> _Data listing_
Lemma do_commit_outcome b n :
  refused (do_commit b n) n \/ accepted "/commit" b n (do_commit b n).
Proof.
  unfold do_commit.
  destruct (body_txid b) as [txid|e] eqn:Hb; [|by left].
  destruct (is_empty txid) eqn:Hne; [left; by apply refused_error; auto|].
  destruct (TX n !! txid) as [r|] eqn:Hr; [|left; by apply refused_error; auto].
  assert (forall st, state r = st -> st = READY \/ st = PRECOMMIT ->
          let out := match apply_op (op r) (kv n) with
                     | Ok store =>
                         (Ok (ack txid COMMITTED),
                          wal_append (txid +:+ " COMMIT")
                            (with_TX (<[txid := set_state COMMITTED r]> (TX n))
                               (with_kv store n)))
                     | Raise e => (Raise e, n)
                     end in
          refused out n \/ accepted "/commit" b n out) as Hgo.
  { intros st Hst Hready.
    destruct (apply_op (op r) (kv n)) as [store|e] eqn:Ha; [|by left].
    right. exists txid, (set_state COMMITTED r), store, (txid +:+ " COMMIT").
    split; [done|]. split; [by destruct txid|]. split; [by eexists|].
    split; [reflexivity|]. right. split; [done|].
    exists r. split; [done|]. split; [by rewrite Hst|]. by apply apply_op_written. }
  destruct (state r) eqn:Hst;
    try (left; by apply refused_error; auto); apply (Hgo _ eq_refl); auto.
Qed.

Lemma do_abort_outcome path b n :
  refused (do_abort b n) n \/ accepted path b n (do_abort b n).
Proof.
  unfold do_abort.
  destruct (body_txid b) as [txid|e] eqn:Hb; [|by left].
  destruct (is_empty txid) eqn:Hne; [left; by apply refused_error; auto|].
  destruct (TX n !! txid) as [r|] eqn:Hr; [|left; by apply refused_error; auto].
  right. exists txid, (set_state ABORTED r), (kv n), (txid +:+ " ABORT").
  split; [done|]. split; [by destruct txid|]. split; [by eexists|].
  split; [reflexivity|]. by left.
Qed.

Lemma do_precommit_outcome path b n :
  refused (do_precommit b n) n \/ accepted path b n (do_precommit b n).
Proof.
  unfold do_precommit.
  destruct (body_txid b) as [txid|e] eqn:Hb; [|by left].
  destruct (is_empty txid) eqn:Hne; [left; by apply refused_error; auto|].
  destruct (TX n !! txid) as [r|] eqn:Hr; [|left; by apply refused_error; auto].
  destruct (state r) eqn:Hst; try (left; by apply refused_error; auto).
  right. exists txid, (set_state PRECOMMIT r), (kv n), (txid +:+ " PRECOMMIT").
  split; [done|]. split; [by destruct txid|]. split; [by eexists|].
  split; [reflexivity|]. by left.
Qed.
Lemma stop_returns (h : Host) (id : Z) (success : bool) (p p' : Profiler) :
  stop h id success p = (p', inr tt) ->
  exists entry,
    array_get id (entries p) = Some entry
    /\ p' = update_entries (mutate_entry id (fun _ => stopped h success entry)) p.
Proof.
  rewrite stop_eq. destruct (array_get id (entries p)) as [entry|]; [|discriminate].
  intros [= <-]. eauto.
Qed.

Lemma started_ids_snoc (calls : list (Host * Call)) (hc : Host * Call) :
  started_ids (calls ++ [hc])
  = started_ids calls ++ match snd hc with
                         | Start id _ => [id]
                         | Stop _ _ => []
                         end.
Proof.
  unfold started_ids. rewrite omap_app. f_equal.
  destruct hc as [h [id name | id success]]; reflexivity.
Qed.

Lemma stops_of_snoc (k : Z) (calls : list (Host * Call)) (hc : Host * Call) :
  stops_of k (calls ++ [hc])
  = stops_of k calls ++ match snd hc with
                        | Stop id success => if decide (id = k) then [success] else []
                        | Start _ _ => []
                        end.
Proof.
  unfold stops_of. rewrite omap_app. f_equal.
  destruct hc as [h [id name | id success]]; [reflexivity|].
  cbn. destruct (decide (id = k)); reflexivity.
Qed.

Lemma array_length_snoc (keys : list Z) (k : Z) :
  array_length (keys ++ [k])
  = if is_array_index k then Z.max (array_length keys) (k + 1) else array_length keys.
Proof. unfold array_length. by rewrite foldl_snoc. Qed.

Lemma tracks_start (calls : list (Host * Call)) (h : Host) (id : Z) (name : string)
    (packageName : option json) (a : JsArray ProfileEntry.t) :
  tracks calls a ->
  array_get id a = None ->
  manifest_name h = inr packageName ->
  tracks (calls ++ [(h, Start id name)])
         (array_set id (new_entry h id name packageName) a).
Proof.
  intros (Hdom & Hlen & Hstops & Hent) Hnone Hmanifest.
  assert (id ∉ started_ids calls) as Hfresh.
  { intros Hin. apply Hdom in Hin as [e He]. congruence. }
  split; [|split; [|split]].
  - intros k. rewrite started_ids_snoc, elem_of_app; cbn [snd].
    rewrite <- Hdom. destruct (decide (id = k)) as [->|Hne].
    + rewrite array_get_set_eq. split; [intros _; right; constructor | eauto].
    + rewrite array_get_set_ne by exact Hne. split; [by left|].
      intros [H|H]; [exact H|]. apply list_elem_of_singleton in H. congruence.
  - rewrite started_ids_snoc; cbn [snd]. rewrite array_length_snoc, <- Hlen.
    reflexivity.
  - intros k Hk. rewrite started_ids_snoc, elem_of_app in Hk.
    rewrite stops_of_snoc; cbn [snd]. rewrite app_nil_r. apply Hstops. tauto.
  - intros k e Hget. rewrite stops_of_snoc; cbn [snd]. rewrite app_nil_r.
    destruct (decide (id = k)) as [->|Hne].
    + rewrite array_get_set_eq in Hget. injection Hget as <-.
      rewrite (Hstops k Hfresh). split; [reflexivity|]. split; [done|].
      exists h, name, packageName. split; [|done]. apply elem_of_app. right. constructor.
    + rewrite array_get_set_ne in Hget by exact Hne.
      destruct (Hent k e Hget) as (Hst & Hdur & h0 & name0 & pn0 & Hin & Hm0 & He).
      split; [exact Hst|]. split; [exact Hdur|].
      exists h0, name0, pn0. split; [|done]. apply elem_of_app. by left.
Qed.

Lemma tracks_stop (calls : list (Host * Call)) (h : Host) (id : Z) (success : bool)
    (entry : ProfileEntry.t) (a : JsArray ProfileEntry.t) :
  tracks calls a ->
  array_get id a = Some entry ->
  tracks (calls ++ [(h, Stop id success)])
         (mutate_entry id (fun _ => stopped h success entry) a).
Proof.
  intros (Hdom & Hlen & Hstops & Hent) Hsome.
  assert (id ∈ started_ids calls) as Hold by (apply Hdom; eauto).
  split; [|split; [|split]].
  - intros k. rewrite started_ids_snoc; cbn [snd]. rewrite app_nil_r, <- Hdom.
    destruct (decide (id = k)) as [->|Hne].
    + rewrite array_get_mutate_eq, Hsome. split; eauto.
    + by rewrite array_get_mutate_ne.
  - rewrite started_ids_snoc; cbn [snd]. rewrite app_nil_r. exact Hlen.
  - intros k Hk. rewrite started_ids_snoc in Hk; cbn [snd] in Hk.
    rewrite app_nil_r in Hk.
    rewrite stops_of_snoc; cbn [snd]. rewrite (Hstops k Hk).
    destruct (decide (id = k)) as [->|Hne]; [contradiction | reflexivity].
  - intros k e Hget. rewrite stops_of_snoc; cbn [snd].
    destruct (decide (id = k)) as [->|Hne].
    + rewrite array_get_mutate_eq, Hsome in Hget. injection Hget as <-.
      destruct (Hent k entry Hsome) as (_ & _ & h0 & name0 & pn0 & Hin & Hm0 & He).
      split; [|split].
      * unfold last_state. rewrite last_snoc. reflexivity.
      * split; [discriminate|]. intros H. by apply app_nil in H as [_ ?].
      * exists h0, name0, pn0. split; [apply elem_of_app; by left|].
        split; [exact Hm0|]. rewrite He. reflexivity.
    + rewrite array_get_mutate_ne in Hget by exact Hne. rewrite app_nil_r.
      destruct (Hent k e Hget) as (Hst & Hdur & h0 & name0 & pn0 & Hin & Hm0 & He).
      split; [exact Hst|]. split; [exact Hdur|].
      exists h0, name0, pn0. split; [|done]. apply elem_of_app. by left.
Qed.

> _Task objective_
Show every line above where "else" is found.

> _Answer to the problem_
                        | Stop id success => if decide (id = k) then [success] else []
  = if is_array_index k then Z.max (array_length keys) (k + 1) else array_length keys.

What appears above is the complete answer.